VeriFone’s smart meter comes with credit card payment keypad and TV screen, which will feature short loops of NBC content and weather.
D.C. taxicab riders might have to wait a little longer for what would seem to be an expected convenience these days: being able to pay with a credit card. The Post reported yesterday that the D.C. Contracts Appeal Board overturned a $35 million contract that would have brought smart meters to the city’s 6,500 taxicabs by this month:
The Contract Appeals Board ruled that the process that ended up selecting VeriFone Systems’s $35 million bid was riddled with “pervasive improprieties.” The company beat out seven other firms, including Creative Mobile Technologies and RideCharge, which mounted separate legal challenges in July.

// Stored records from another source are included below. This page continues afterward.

(** * The worker pool of [apps/api/src/workers/pool.ts]

    A shallow embedding of class [WorkerPool]: the pool state (the worker
    [Map], the task queue, the shutting-down flag), the objects its
    closures share (the [WorkerInfo] records captured by timer and event
    handlers), and every handler as a state transformer.  One event-loop
    turn is one call of [step]; the event loop is single threaded, so a
    run of the pool is a list of turns. *)

From Stdlib Require Import ZArith Lia.
From stdpp Require Import base list strings pretty sorting.

Local Open Scope Z_scope.
Local Open Scope nat_scope.

(** ** JavaScript fragments *)

(** [a || d] on numbers: [undefined] and [0] are falsy. *)
Definition or_default (o : option Z) (d : Z) : Z :=
  match o with
  | Some v => if Z.eqb v 0 then d else v
  | None => d
  end.

Definition or_default_nat (o : option nat) (d : nat) : nat :=
  match o with
  | Some (S n) => S n
  | _ => d
  end.

(** [s || d] on strings: [undefined] and the empty string are falsy. *)
Definition or_default_str (o : option string) (d : string) : string :=
  match o with
  | Some EmptyString => d
  | Some s => s
  | None => d
  end.

(** Truthiness of a [string | null] value. *)
Definition truthy (o : option string) : bool :=
  match o with
  | Some (String _ _) => true
  | _ => false
  end.

(** [Array.prototype.sort(cmp)]: the sort is stable, and [cmp a b > 0]
    is the only case in which [b] moves in front of an earlier [a]. *)
Fixpoint sort_insert {A} (cmp : A -> A -> Z) (x : A) (l : list A) : list A :=
  match l with
  | [] => [x]
  | y :: l' => if Z.ltb 0 (cmp x y) then y :: sort_insert cmp x l' else x :: l
  end.

Definition js_sort {A} (cmp : A -> A -> Z) (l : list A) : list A :=
  foldr (sort_insert cmp) [] l.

In their ruling, the judges said the city offered “meager” documentation to justify the VeriFone award. They also sharply criticized a city contracting officer for not doing an independent analysis of the bid proposals, adding they were “troubled by the numerous unexplained and glaring errors, inconsistencies and oversights that clearly occurred” during the procurement.
The VeriFone smart meters were announced to great fanfare in August, but few cabbies started installing them over concerns that the contract would ultimately be overturned and have to be rebid altogether. Many cab drivers additionally complained that they were being forced to adopt the same city-mandated smart meter, when individual cab companies had started working with different companies on installing the meters, which offer credit card payment, GPS and TV.
There’s no timeline for getting the smart meters into the city’s cabs.